Top of RECORDS FOR PROCESSING

(** 0 feeds 1 and 2, both feed 3; stage 2 keeps a reference. *)
Definition diamond : Pipeline (list (Z * Z * Z)) :=
  mkPipeline
    [mkSlotCfg (mkStage "in"%string (Some (noting 0 0)) 0) [1; 2]; mkSlotCfg (mkStage "left"%string (Some (noting 1 0)) 0) [3];
     mkSlotCfg (mkStage "right"%string (Some (noting 2 1)) 0) [3]; mkSlotCfg (mkStage "out"%string (Some (noting 3 0)) 0) []] 0.
Definition diamond_eff (j : Z) := noting_eff j (if j =? 2 then 1 else 0).
Definition diamond_rank (j : Z) : nat := Z.to_nat (3 - j).
Definition silent (len id : Z) (w : list (Z * Z * Z)) : Z * list (Z * Z * Z) := (0, w).

Lemma diamond_ok : pipeline_ok diamond diamond_eff diamond_rank None silent.
Proof.
  assert (Hc : forall j, 0 <= j < StageCount diamond -> j = 0 \/ j = 1 \/ j = 2 \/ j = 3) by (intros j; unfold StageCount; simpl; lia).
  split; try done.
  - intros j Hj. destruct (Hc j Hj) as [-> |[-> |[-> | ->]]]; (split; [vm_compute; lia|]); repeat constructor; unfold diamond_rank; lia.
  - intros j Hj. destruct (Hc j Hj) as [-> |[-> |[-> | ->]]]; split; done.
Qed.

Definition sample_ops : list Op :=
  [OAlloc 5; OSubmit 0 100 0 6; ORelease 0; OAlloc 7; OGeneration 0; OReleaseGen 0 1; OSubmit 0 40 0 8; ORegister 77 9; OHold 0 0;
   OState 0; OCleanupDead (fun _ => 5000000); OCounts; OAlloc 10; OAlloc 11; OAlloc 12; OSubmit 1 8 3 13; OScanTimeout 99999999; OCounts].

Definition fresh_mem (n : Z) : list DataBlock := replicate (Z.to_nat n) (mkBlock 9 kError 9 9 9 9 9 9).

Lemma dispatcher_refines_blocks_witness :
  exists rs sp w' s', dispatch_all 2 diamond None 0 20 sample_ops (Init 2 (fresh_mem 2) 8, []) = Some (rs, (s', w')) /\
    FreeBlocks s' = Z.of_nat (length (stack sp)).
Proof.
  eexists _, _, _.
  destruct (dispatcher_refines_blocks 2 diamond diamond_eff diamond_rank None silent 0 20 (fresh_mem 2) 8 sample_ops [] _ _ _
    ltac:(unfold kJobInvalidIndex; lia) eq_refl ltac:(lia) diamond_ok ltac:(vm_compute; reflexivity)) as (s' & H1 & H2 & _).
  exists s'. split; [exact H1|exact H2].
Defined.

Bottom of RECORDS FOR PROCESSING

Word for word, restate the data above from its first line down to and including the line with "Definition diamond_rank (j".

• TASK RESPONSE:
(** 0 feeds 1 and 2, both feed 3; stage 2 keeps a reference. *)
Definition diamond : Pipeline (list (Z * Z * Z)) :=
  mkPipeline
    [mkSlotCfg (mkStage "in"%string (Some (noting 0 0)) 0) [1; 2]; mkSlotCfg (mkStage "left"%string (Some (noting 1 0)) 0) [3];
     mkSlotCfg (mkStage "right"%string (Some (noting 2 1)) 0) [3]; mkSlotCfg (mkStage "out"%string (Some (noting 3 0)) 0) []] 0.
Definition diamond_eff (j : Z) := noting_eff j (if j =? 2 then 1 else 0).
Definition diamond_rank (j : Z) : nat := Z.to_nat (3 - j).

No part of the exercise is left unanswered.